K.C. Baum and his climbing partners pioneered, named, and rated most of the climbs on the major walls in Unaweep, including Mother's, but new routes are still being put up today. Baum's guidebook entitled Grand Junction Rock: Rock Climbs of Unaweep Canyon and Adjacent Areas covers this wall. This book is a valuable resource to get you oriented in the area.
It was also one of the first crags developed in the canyon.
Getting ThereMother's Buttress is accessed from a small pull-off on the side of the road, 3 miles west of the Divide Road turnoff on Highway 141.There is a small parking lot - about 4-5 cars only, but you can also park on the shoulder of the road. The parking lot has an informative post and Access Fund sign. A small trail splits through the barbed wire and heads northeast towards the cliffs. Approach time approximately 10 minutes. You can see the cliffs of all Mother's Buttress right from the parking lot and Highway 141.
Climbing OverviewAlong with the Sunday Wall, Mother's Buttress is one of the most popular climbing spots in Unaweep Canyon. There are a number of reasons for that. First of all, Lower Mother's offers a wide selection of moderate routes (5.7+ to 5.9) a grade which is somewhat under-represented in Unaweep. Secondly, Middle and Upper Mother's have some of the best climbs at the 5.10 to 5.12 grade in the canyon and also offer two of the best multi-pitch routes in Unaweep (Questions and Answers, 3 pitches, 5.10, Grade III; and Doppleganger, 3 pitches, 5.11, Grade II). And thirdly, it seems that the cracks of Mother's Buttress are perhaps straighter and more continuous than other walls in the canyon, so the climbs are all of excellent quality and make good use of natural pro and crack climbing skills.
|Flight Without Wings||5.12||1 pitch||Upper Mother's Buttress|
|Questions and Answers||5.10||3 pitches, Grade III||Upper Mother's Buttress|
|Titus Groan||5.10||3 pitches, Grade III||Upper Mother's Buttress|
|Doppleganger||5.11||3 pitches, Grade II||Upper Mother's Buttress|
|Centurion||5.11||1 Pitch||Middle Mother's Buttress|
|Days of Wine and Roses||5.11||1 Pitch||Middle Mother's Buttress|
|Dirty Harry||5.11a||1 pitch||Middle Mother's Buttress|
|Flora Dora||5.11b||3 pitches, Grade III||Middle Mother's Buttress|
|Free Falling||5.11||2 pitches, Grade II||Middle Mother's Buttress|
|Jagged Edge||5.11-||1 pitch||Middle Mother's Buttress|
|On Golden Pond||5.10a||1 pitch||Middle Mother's Buttress|
|Rise of the Phoenix||5.10a||1 pitch||Middle Mother's Buttress|
|Alex's Tower||5.8||1 pitch||Lower Mother's Buttress|
|Cow-a-Bunga||5.8||1 pitch||Lower Mother's Buttress|
|A Fine Line||5.8+||1 Pitch||Lower Mother's Buttress|
|Guide's Route||5.9||6 pitches, Grade III||Lower Mother's Buttress|
|Lord of Wisdom||5.10+||1 pitch||Lower Mother's Buttress|
|Mint Jam||5.8+||1 pitch||Lower Mother's Buttress|
|No Name Route||5.9||1 pitch||Lower Mother's Buttress|
|Welcoming Party||5.7+||1 pitch||Lower Mother's Buttress|
***NOTE: These ratings come mostly from Baum's climbing guide.
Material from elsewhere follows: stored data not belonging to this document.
(** The awaited calls, with the arguments that vary. *)
Inductive Call : Type :=
| makeDir (path : string)
| cf_createStack (StackName NamespaceName : string)
| cf_deleteStack (StackName : string)
| cf_waitFor_stackDeleteComplete (StackName : string)
| cf_describeStacks (StackName : string)
| cf_describeStackEvents (StackName : string)
| k8s_createNamespace (name : string)
| k8s_deleteNamespace (name : string)
| k8s_createNamespacedRole (namespace name : string)
    (rules : list PolicyRule)
| k8s_deleteNamespacedRole (name namespace : string)
| k8s_createNamespacedRoleBinding (namespace name group role : string)
| k8s_deleteNamespacedRoleBinding (name namespace : string)
| k8s_readNamespacedConfigMap (name namespace : string)
| k8s_replaceNamespacedConfigMap (name namespace : string)
    (mapRoles : list MapRole).

(** The closures handed to [revertStack.add], each with the variables it
    captures. *)
Inductive Compensation : Type :=
| RemoveStack (StackName : string)
| DeleteNamespace (namespaceName : string)
| DeleteRole (name kubernetesRoleName namespaceName : string)
| DeleteRoleBinding (name kubernetesRoleBindingName namespaceName : string)
| RemoveMapRole (roleArn : string).

Inductive JsError : Type :=
| Error (message : string)
| SyntaxError (text : string)
| TypeError (message : string)
| Rejected (message : string).

(** What the program does, in order. [Published] is the [Logger.log] of the
    polling loop, kept with the stack event it reports. *)
Inductive Event : Type :=
| Called (c : Call) (fulfilled : bool)
| Slept (ms : nat)
| Logged (tag message : string)
| Published (e : StackEvent) (tag message : string)
| Added (c : Compensation)
| Invoked (c : Compensation)
| Reported (c : Compensation) (e : JsError).

(** The answers of the outside world, by the number of calls awaited
    before: whether the call is rejected, and what a read returns. *)
Record Env : Type := {
  rejects : nat -> option string;
  Stacks : nat -> option (list Stack);
  StackEvents : nat -> option (list StackEvent);
  mapRoles : nat -> list MapRole
}.

(** [revertStack] is the one object passed by reference to [execute] and
    on to every nested [exec]; [publishedEventIds] is the array of the
    polling loop. *)
Record State : Type := {
  awaited : nat;
  revertStack : list Compensation;
  publishedEventIds : list string;
  trace : list Event
}.

Definition initial : State :=
  {| awaited := 0; revertStack := []; publishedEventIds := []; trace := [] |}.

(* ================================================================== *)
(** * The monad of asynchronous code *)
(* ================================================================== *)

(** [Polling]: the loop was still waiting when the fuel ran out. *)
Inductive Result (A : Type) : Type :=
| Ok (a : A)
| Threw (e : JsError)
| Polling.

Arguments Ok {A} a.
Arguments Threw {A} e.
Arguments Polling {A}.

Definition M (A : Type) : Type := State -> Result A * State.

Definition ret {A : Type} (a : A) : M A := fun s => (Ok a, s).

Definition throw {A : Type} (e : JsError) : M A := fun s => (Threw e, s).

Definition bind {A B : Type} (m : M A) (k : A -> M B) : M B :=
  fun s =>
    match m s with
    | (Ok a, s') => k a s'
    | (Threw e, s') => (Threw e, s')
    | (Polling, s') => (Polling, s')
    end.

Declare Scope monad_scope.
Delimit Scope monad_scope with monad.
Notation "x <- m ;; k" := (bind m (fun x => k))
  (at level 61, m at next level, right associativity) : monad_scope.
Notation "m ;; k" := (bind m (fun _ => k))
  (at level 61, right associativity) : monad_scope.
Open Scope monad_scope.

Definition emit (ev : Event) (s : State) : State :=
  {| awaited := awaited s;
     revertStack := revertStack s;
     publishedEventIds := publishedEventIds s;
     trace := (trace s ++ [ev])%list |}.

Definition tick (s : State) : State :=
  {| awaited := S (awaited s);
     revertStack := revertStack s;
     publishedEventIds := publishedEventIds s;
     trace := trace s |}.

Definition register (c : Compensation) (s : State) : State :=
  {| awaited := awaited s;
     revertStack := (revertStack s ++ [c])%list;
     publishedEventIds := publishedEventIds s;
     trace := trace s |}.

Definition set_published (ids : list string) (s : State) : State :=
  {| awaited := awaited s;
     revertStack := revertStack s;
     publishedEventIds := ids;
     trace := trace s |}.

(** [Logger.log(tag, message)] *)
Definition Logger_log (tag message : string) : M unit :=
  fun s => (Ok tt, emit (Logged tag message) s).

(** [await sleep(ms)] *)
Definition sleep (ms : nat) : M unit :=
  fun s => (Ok tt, emit (Slept ms) s).

(** Modelled from the spec: [revertStack.add] of [@lpha/core], which is not
    among the sources. It appends the compensation to the shared
    sequence. *)
Definition add (c : Compensation) : M unit :=
  fun s => (Ok tt, emit (Added c) (register c s)).

(** Reading and writing the array of published event ids. *)
Definition published : M (list string) :=
  fun s => (Ok (publishedEventIds s), s).

Definition push (id : string) : M unit :=
  fun s => (Ok tt, set_published (publishedEventIds s ++ [id])%list s).

Definition reset_published : M unit :=
  fun s => (Ok tt, set_published [] s).

(** [items.forEach(body)] *)
Fixpoint forEach {A : Type} (body : A -> M unit) (items : list A) : M unit :=
  match items with
  | [] => ret tt
  | x :: rest => body x ;; forEach body rest
  end.

(** [array.sort((e1, e2) => e1.Timestamp.getTime() - e2.Timestamp.getTime())]:
    the sort is stable, so the result is the one of inserting each event
    before the first later-placed event that is not older. *)
Fixpoint insert (e : StackEvent) (sorted : list StackEvent)
  : list StackEvent :=
  match sorted with
  | [] => [e]
  | x :: rest =>
      if (Timestamp e <=? Timestamp x)%Z then e :: sorted
      else x :: insert e rest
  end.

Definition sort (events : list StackEvent) : list StackEvent :=
  fold_right insert [] events.

(** The parameters and the tag of the two commands. *)
Module User.

Record Params : Type := {
  clusterName : string;
  namespaceName : string;
  roleArn : option string;
  suffix : string;
  rbacRules : list PolicyRule
}.

Definition TAG : string := "CreateK8sNamespaceUser".

End User.

Module Namespace.

Record Params : Type := {
  clusterName : string;
  namespaceName : string
}.

Definition TAG : string := "create-namespace".

End Namespace.

Section Program.

Variable env : Env.

(** An awaited call: it is answered by the environment, and its number is
    what the reads are looked up with. *)
Definition await (c : Call) : M nat :=
  fun s =>
    let n := awaited s in
    match rejects env n with
    | Some message => (Threw (Rejected message), emit (Called c false) (tick s))
    | None => (Ok n, emit (Called c true) (tick s))
    end.

Definition aws_auth : string := "aws-auth".
Definition kube_system : string := "kube-system".

(** Running a compensation: the bodies of the closures of both
    commands. *)
Definition run (c : Compensation) : M unit :=
  match c with
  | RemoveStack StackName =>
      Logger_log Namespace.TAG
        ("Removing AWS CloudFormation stack " ++ Js.quoted StackName
         ++ "...") ;;
      _ <- await (cf_deleteStack StackName) ;;
      _ <- await (cf_waitFor_stackDeleteComplete StackName) ;;
      ret tt
  | DeleteNamespace namespaceName =>
      Logger_log Namespace.TAG
        ("Deleting namespace " ++ Js.quoted namespaceName ++ "...") ;;
      _ <- await (k8s_deleteNamespace namespaceName) ;;
      ret tt
  | DeleteRole name kubernetesRoleName namespaceName =>
      Logger_log (name ++ "|K8S")
        ("Deleting namespaced role " ++ Js.quoted kubernetesRoleName
         ++ " for namespace " ++ Js.quoted namespaceName ++ "...") ;;
      _ <- await (k8s_deleteNamespacedRole kubernetesRoleName namespaceName) ;;
      ret tt
  | DeleteRoleBinding name kubernetesRoleBindingName namespaceName =>
      Logger_log (name ++ "|K8S")
        ("Deleting namespaced role binding "
         ++ Js.quoted kubernetesRoleBindingName
         ++ " for namespace " ++ Js.quoted namespaceName ++ "...") ;;
      _ <- await (k8s_deleteNamespacedRoleBinding kubernetesRoleBindingName
                    namespaceName) ;;
      ret tt
  | RemoveMapRole roleArn =>
      n <- await (k8s_readNamespacedConfigMap aws_auth kube_system) ;;
      let roles :=
        filter (fun role => negb (rolearn role =? roleArn)) (mapRoles env n) in
      _ <- await (k8s_replaceNamespacedConfigMap aws_auth kube_system roles) ;;
      ret tt
  end.

(* ================================================================== *)
(** * create-kubernetes-namespace-user.command.ts *)
(* ================================================================== *)

(** The [execute] function of [createKubernetesNamespaceUser]. The
    parameter [roleArn] is not among the names it takes from its
    parameters; the constant [roleArn] of the body is a new one. *)
Definition createKubernetesNamespaceUser (p : User.Params) : M unit :=
  let clusterName := User.clusterName p in
  let namespaceName := User.namespaceName p in
  let suffix := User.suffix p in
  let rbacRules := User.rbacRules p in
  let kubernetesName := namespaceName ++ "-" ++ suffix in
  let name := kubernetesName ++ "-" ++ clusterName in
  let kubernetesGroupName := kubernetesName ++ "-group" in
  let kubernetesRoleName := kubernetesName ++ "-role" in
  let kubernetesRoleBindingName := kubernetesName ++ "-role-binding" in
  let roleArn := name ++ "-k8s-role" in
  Logger_log User.TAG
    ("Creating " ++ suffix ++ " user for namespace " ++ namespaceName
     ++ "...") ;;
  Logger_log (name ++ "|AWS") "Getting AWS Account ID..." ;;
  Logger_log (name ++ "|K8S")
    ("Creating namespaced role " ++ Js.quoted kubernetesRoleName
     ++ " for namespace " ++ Js.quoted namespaceName ++ "...") ;;
  _ <- await (k8s_createNamespacedRole namespaceName kubernetesRoleName
                rbacRules) ;;
  add (DeleteRole name kubernetesRoleName namespaceName) ;;
  Logger_log (name ++ "|K8S")
    ("Creating namespaced role binding " ++ Js.quoted kubernetesRoleBindingName
     ++ " for namespace " ++ Js.quoted namespaceName ++ "...") ;;
  _ <- await (k8s_createNamespacedRoleBinding namespaceName
                kubernetesRoleBindingName kubernetesGroupName
                kubernetesRoleName) ;;
  add (DeleteRoleBinding name kubernetesRoleBindingName namespaceName) ;;
  Logger_log (name ++ "|K8S")
    ("Reading AWS Auth configuration and updating "
     ++ Js.quoted "mapRoles" ++ " property...") ;;
  n <- await (k8s_readNamespacedConfigMap aws_auth kube_system) ;;
  let roles :=
    (mapRoles env n
     ++ [{| groups := [kubernetesGroupName];
            rolearn := roleArn;
            username := kubernetesName |}])%list in
  _ <- await (k8s_replaceNamespacedConfigMap aws_auth kube_system roles) ;;
  add (RemoveMapRole roleArn).

(** Modelled from the spec: [exec] of a built command ([@lpha/core], not
    among the sources). A nested command is given the same revert stack
    and runs its [execute] function on it. *)
Definition createKubernetesNamespaceUser_exec (p : User.Params) : M unit :=
  createKubernetesNamespaceUser p.

(* ================================================================== *)
(** * The create-namespace command *)
(* ================================================================== *)

(** The pattern of the namespace name, [^[a-z][a-z0-9\-]*$] with the
    flag [i]. *)
Definition namespace_pattern : RegExp.anchored :=
  {| RegExp.body :=
       RegExp.Seq (RegExp.Class [("a", "z")]%char)
         (RegExp.Star
            (RegExp.Class [("a", "z"); ("0", "9"); ("-", "-")]%char));
     RegExp.ignoreCase := true |}.

(** [!namespaceName || !namespaceName.match(pattern)] *)
Definition invalid (namespaceName : string) : bool :=
  negb (Js.truthy namespaceName)
  || negb (RegExp.matches namespace_pattern namespaceName).

Definition describeStack (StackName : string) : M Stack :=
  n <- await (cf_describeStacks StackName) ;;
  match Stacks env n with
  | Some [stack] => ret stack
  | _ =>
      throw (Error ("Can not find exactly one stack for name "
                    ++ Js.quoted StackName))
  end.

Definition getStackStatus (StackName : string) : M string :=
  stack <- describeStack StackName ;;
  ret (StackStatus stack).

(** The filter of the entries of the resource properties:
    [key && value && key.toLowerCase().includes('name')]. *)
Definition named (entry : string * JSON.value) : bool :=
  Js.truthy (fst entry) && JSON.truthy (snd entry)
  && Js.includes (Js.toLowerCase (fst entry)) "name".
(** X4.  [Validate] looks at host addresses, data paths and ports only:
    tasks that agree on these get the same verdict, whatever their user
    names, key paths, commands and rsync options. *)
Theorem Validate_fields task task' :
  task.(Source).(HostIP) = task'.(Source).(HostIP) ->
  task.(Source).(DataPath) = task'.(Source).(DataPath) ->
  task.(Source).(SSHPort) = task'.(Source).(SSHPort) ->
  task.(Destination).(HostIP) = task'.(Destination).(HostIP) ->
  task.(Destination).(DataPath) = task'.(Destination).(DataPath) ->
  task.(Destination).(SSHPort) = task'.(Destination).(SSHPort) ->
  Validate task = Validate task'.
Proof.
  intros H1 H2 H3 H4 H5 H6. rewrite !Validate_table.
  unfold isRemote. now rewrite H1, H2, H3, H4, H5, H6.
Qed.

Lemma Validate_fields_witness :
  Validate relayTaskOtherKeys = Validate relayTask.
Proof. apply (Validate_fields relayTaskOtherKeys relayTask); reflexivity. Defined.

(** ** What a call leaves behind *)








(** ** More on the transfer engine *)



(** X6.  When a data path is blank, or a remote endpoint's port is set
    and outside 1-65535, [Transfer] does nothing to the world (no process,
    no directory, no output) and returns the validation error wrapped in
    "rsync task validation failed". *)
Theorem Transfer_invalid_no_effect os task w :
  strings.TrimSpace task.(Source).(DataPath) = ""
  \/ strings.TrimSpace task.(Destination).(DataPath) = ""
  \/ (isRemote task.(Source) = true
      /\ task.(Source).(SSHPort) <> 0
      /\ (task.(Source).(SSHPort) < 1 \/ 65535 < task.(Source).(SSHPort)))
  \/ (isRemote task.(Destination) = true
      /\ task.(Destination).(SSHPort) <> 0
      /\ (task.(Destination).(SSHPort) < 1
          \/ 65535 < task.(Destination).(SSHPort))) ->
  exists verr,
    Validate task = Some verr
    /\ Transfer os task w
       = (Some (Wrapf "rsync task validation failed: " verr ""), w).
Proof.
  intros H. unfold Transfer. rewrite Validate_table.
  rewrite <- !isEmpty_true, <- !portOutOfRange_true in H.
  destruct (isEmpty (strings.TrimSpace (DataPath (Source task))));
    [eexists; split; reflexivity |].
  destruct (isEmpty (strings.TrimSpace (DataPath (Destination task))));
    [eexists; split; reflexivity |].
  destruct (isRemote (Source task));
    destruct (portOutOfRange (SSHPort (Source task)));
    cbn [andb]; try (eexists; split; reflexivity);
    destruct (isRemote (Destination task));
    destruct (portOutOfRange (SSHPort (Destination task)));
    cbn [andb]; try (eexists; split; reflexivity);
    exfalso; intuition discriminate.
Qed.

Lemma Transfer_invalid_no_effect_witness :
  exists verr,
    Validate badPortRelayTask = Some verr
    /\ Transfer quietOS badPortRelayTask emptyWorld
       = (Some (Wrapf "rsync task validation failed: " verr ""), emptyWorld).
Proof.
  apply (Transfer_invalid_no_effect quietOS badPortRelayTask emptyWorld).
  right. right. left.
  split; [reflexivity | split; [discriminate | right; reflexivity]].
Defined.

(** [Transfer] returns [nil] on valid tasks only. *)
Lemma Transfer_nil_valid os task w :
  fst (Transfer os task w) = None -> Validate task = None.
Proof.
  unfold Transfer. destruct (Validate task); [discriminate | reflexivity].
Qed.









(** X10.  In direct mode, when the endpoint that governs the remote
    shell (the source if it is remote, else the remote destination) has an
    empty key path, rsync is run with the option flags and the two
    addresses only: no [-e] hook is passed, whatever the endpoint's port
    and the host-key option are. *)
Theorem Transfer_direct_without_key os task w :
  IsRelayMode task = false ->
  Validate task = None ->
  (isRemote task.(Source) = true
   /\ task.(Source).(SSHPrivateKeyPath) = "")
  \/ (isRemote task.(Source) = false
      /\ isRemote task.(Destination) = true
      /\ task.(Destination).(SSHPrivateKeyPath) = "") ->
  events (snd (Transfer os task w))
  = append (events w)
      [EvExec (rsyncCmdPath task)
         (append (optionArgs task)
            [getRsyncPath task.(Source); getRsyncPath task.(Destination)])].
Proof.
  intros Hr Hv Hk. unfold Transfer. rewrite Hv, Hr.
  assert (Hargs : rsyncArgs task = optionArgs task).
  { unfold rsyncArgs, sshOptString, activeRemoteEndpointForRsync.
    destruct Hk as [[Rs Hk] | (Rs & Rd & Hk)].
    - rewrite Rs, Hk. reflexivity.
    - rewrite Rs, Rd, Hk. reflexivity. }
  rewrite Hargs. unfold bind, CombinedOutput, ret.
  destruct (runCommand os w _ _) as [out [msg |]]; reflexivity.
Qed.

Lemma Transfer_direct_without_key_witness :
  events (snd (Transfer quietOS keylessUploadTask emptyWorld))
  = append (events emptyWorld)
      [EvExec "rsync" ["-a"; "/src"; "h2:/dst"]].
Proof.
  apply (Transfer_direct_without_key quietOS keylessUploadTask emptyWorld).
  - reflexivity.
  - reflexivity.
  - right. repeat split.
Defined.

(** ** More on the command executor *)

(** [executeCommand] on a command that is not blank. *)
Lemma executeCommand_runs os commandToExecute endpoint sshConfig w :
  strings.TrimSpace commandToExecute <> "" ->
  exists text name args,
    let w1 := log (EvStdout text) w in
    executeCommand os commandToExecute endpoint sshConfig w
    = ((fst (os.(runCommand) w1 name args),
        option_map OSError (snd (os.(runCommand) w1 name args))),
       log (EvExec name args) w1)
    /\ last args "" = commandToExecute
    /\ (isRemote endpoint = false ->
        name = "sh" /\ args = ["-c"; commandToExecute])
    /\ (isRemote endpoint = true -> name = "ssh").
Proof.
  intros Hc. apply isEmpty_false in Hc.
  unfold executeCommand. rewrite Hc.
  destruct (isRemote endpoint) eqn:Hr.
  - rewrite (isRemote_host_not_empty _ Hr).
    unfold bind, Printf, CombinedOutput, append.
    destruct (nonBlank (SSHPrivateKeyPath endpoint));
      destruct (negb (SSHPort endpoint =? 0));
      destruct (InsecureSkipHostKeyVerification sshConfig);
      destruct (strings.Contains commandToExecute "sudo");
      cbn [hd tl List.app];
      match goal with
      | |- context [runCommand os (log (EvStdout ?t) w) ?n ?a] =>
        exists t, n, a
      end; cbv zeta;
      (split;
       [ destruct (runCommand os _ _ _) as [out err]; reflexivity
       | split; [reflexivity | split; [discriminate | reflexivity]] ]).
  - unfold bind, Printf, CombinedOutput.
    match goal with
    | |- context [runCommand os (log (EvStdout ?t) w) ?n ?a] =>
      exists t, n, a
    end; cbv zeta.
    split; [| split; [| split; [intros _; split; reflexivity | discriminate]]].
    + destruct (runCommand os _ _ _) as [out err]. reflexivity.
    + reflexivity.
Qed.
(** ** Serialization *)

(** X8.  The wire text of a response whose status is in the phrase table and
    whose body is present: the status line, [Content-Type],
    [Content-Length] with [len(body)], [Connection: close], the user's
    headers in insertion order, an empty line, the body. *)
Lemma str_with_body (web_responses : Z -> option (string * string))
    (tb : string) (r : Response) (code : Z) (phrase description body : string) :
  _status r = Some code ->
  web_responses code = Some (phrase, description) ->
  _body r = Some body ->
  response.__str__ web_responses tb r
  = Ok (join nl
          ([ ("HTTP/" ++ _version r ++ " " ++ str_of_Z code ++ " " ++ phrase)%string;
             ("Content-Type: " ++ _content_type r)%string;
             ("Content-Length: " ++ str_of_nat (String.length body))%string;
             "Connection: close" ]
           ++ map (fun hv => (fst hv ++ ": " ++ snd hv)%string) (_headers r)
           ++ [(nl ++ body)%string])).
Proof.
  intros Hs Hw Hb. unfold response.__str__, response.lookup_status.
  rewrite Hs, Hw, Hb. simpl.
  destruct (_headers r) as [|h hs]; reflexivity.
Qed.

(** C6 (code at the failing input).  The response of the claim's example
    (status 200, body [hello], content type [text/plain]) is serialized as
    the claim says.  A response with no body is not: [Response()], whose
    body is [None], makes [__str__] raise the [TypeError] of [len(None)]
    while the list of header lines is built, before the test
    [self._body is not None] is reached, so no wire text is produced. *)
Theorem str_hello_and_no_body (tb : string) :
  response.__str__ http_responses tb
    (response.__init__ (Some "hello") (Some 200%Z) "text/plain" None "1.1")
  = Ok ("HTTP/1.1 200 OK" ++ nl
        ++ "Content-Type: text/plain" ++ nl
        ++ "Content-Length: 5" ++ nl
        ++ "Connection: close" ++ nl
        ++ nl
        ++ "hello")%string
  /\ response.__str__ http_responses tb
       (response.__init__ None (Some 200%Z) "text/plain" None "1.1")
     = Raise (TypeError_len tb).
Proof. split; reflexivity. Qed.

(** The user's headers follow the three fixed ones, in insertion order. *)
Lemma str_user_headers (tb : string) :
  response.__str__ http_responses tb
    (response.add_header
       (response.add_header
          (response.__init__ (Some "hello") (Some 200%Z) "text/plain" None "1.1")
          "X-B" "1")
       "X-A" "2")
  = Ok ("HTTP/1.1 200 OK" ++ nl
        ++ "Content-Type: text/plain" ++ nl
        ++ "Content-Length: 5" ++ nl
        ++ "Connection: close" ++ nl
        ++ "X-B: 1" ++ nl
        ++ "X-A: 2" ++ nl
        ++ nl
        ++ "hello")%string.
Proof. reflexivity. Qed.

(** C9.  For every response whose body is [None], [__str__] raises a
    [TypeError] and returns no text: when the status has a phrase the error
    is the one of [len(None)], raised while the [Content-Length] line is
    built.  So the response writer of the adapter raises too and nothing
    is written.  An [HTTPNotFound] built without a reason is such a
    response. *)
Theorem str_no_body_raises (web_responses : Z -> option (string * string))
    (tb : string) (r : Response) :
  _body r = None ->
  (exists exc : PyExc,
     response.__str__ web_responses tb r = Raise (Exc exc)
     /\ exc_class exc = "TypeError")
  /\ (forall code phrase description,
        _status r = Some code ->
        web_responses code = Some (phrase, description) ->
        response.__str__ web_responses tb r = Raise (TypeError_len tb))
  /\ (forall adapter : server.Server,
        exists exc : PyExc,
          server.response_writer web_responses tb adapter r = Raise (Exc exc)).
Proof.
  intros Hb.
  assert (E : exists exc : PyExc,
            response.__str__ web_responses tb r = Raise (Exc exc)
            /\ exc_class exc = "TypeError").
  { unfold response.__str__.
    destruct (response.lookup_status web_responses (_status r)) as [[msg d]|];
      simpl.
    - rewrite Hb. simpl. eexists. split; reflexivity.
    - eexists. split; reflexivity. }
  split; [exact E|]. split.
  - intros code phrase description Hs Hw.
    unfold response.__str__, response.lookup_status.
    rewrite Hs, Hw, Hb. reflexivity.
  - intros adapter. unfold server.response_writer.
    destruct (server._transport adapter) as [transport|].
    + destruct E as [exc [E _]]. exists exc. now rewrite E.
    + eexists. reflexivity.
Qed.
(** *** Layout *)

(** C6.  When [confirmConfig] confirms a preview in a graph of [n]
    configuration nodes, the new configuration node is placed at
    [(100 + n * 350, 100)] and its image node [i], for [0 <= i <
    batchCount], at [(configX, configY + 220 + i * 280)]; for a batch of
    three these are [configY + 220], [configY + 500] and [configY + 780]. *)
Theorem confirmConfig_layout (st : FlowState) (cfg : ConfigData) :
  previewConfig st = Some cfg →
  let n := Z.of_nat (length (configNodes st)) in
  let st' := (confirmConfig st).2 in
  ∃ cnode,
    configNodes st' = configNodes st ++ [cnode]
    ∧ node_position cnode = {| pos_x := 100 + n * 350; pos_y := 100 |}
    ∧ (∀ i, 0 ≤ i < cfg_batchCount cfg →
         ∃ inode,
           imageNodes st' !! (length (imageNodes st) + Z.to_nat i)%nat
           = Some inode
           ∧ owner inode = node_id cnode
           ∧ node_position inode
             = {| pos_x := pos_x (node_position cnode);
                  pos_y := pos_y (node_position cnode) + 220 + i * 280 |})
    ∧ (cfg_batchCount cfg = 3 →
       map node_position (drop (length (imageNodes st)) (imageNodes st'))
       = [ {| pos_x := pos_x (node_position cnode);
              pos_y := pos_y (node_position cnode) + 220 |};
           {| pos_x := pos_x (node_position cnode);
              pos_y := pos_y (node_position cnode) + 500 |};
           {| pos_x := pos_x (node_position cnode);
              pos_y := pos_y (node_position cnode) + 780 |} ]).
Proof.
  intros Hp. cbv zeta. rewrite (confirmConfig_Some _ cfg) by done.
  cbn [fst snd configNodes imageNodes].
  exists (newConfigNode st cfg). split; [done|]. split; [done|]. split.
  - intros i Hi. exists (newImageNode st cfg i).
    split; [|done].
    rewrite lookup_app_r by lia.
    replace (length (imageNodes st) + Z.to_nat i - length (imageNodes st))%nat
      with (Z.to_nat i) by lia.
    apply lookup_newImageNodes. rewrite Z2Nat.id by lia. split; [done|lia].
  - intros Hb. rewrite drop_app_length. unfold newImageNodes. rewrite Hb.
    cbn. repeat f_equal; lia.
Qed.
I've heard more than one person complain that some of the climbs in this book are underrated. I felt the same way my first few times climbing here. What I decided later, however, is that it was the really more the style of the Unaweep rock that I had to get used to. Many of the routes require very different techniques than the sandstone splitters and limestone face climbs I was used to. Still, I sometimes have difficulty on some Unaweep climbs that are the same grade as climbs I can comfortably climb in other places.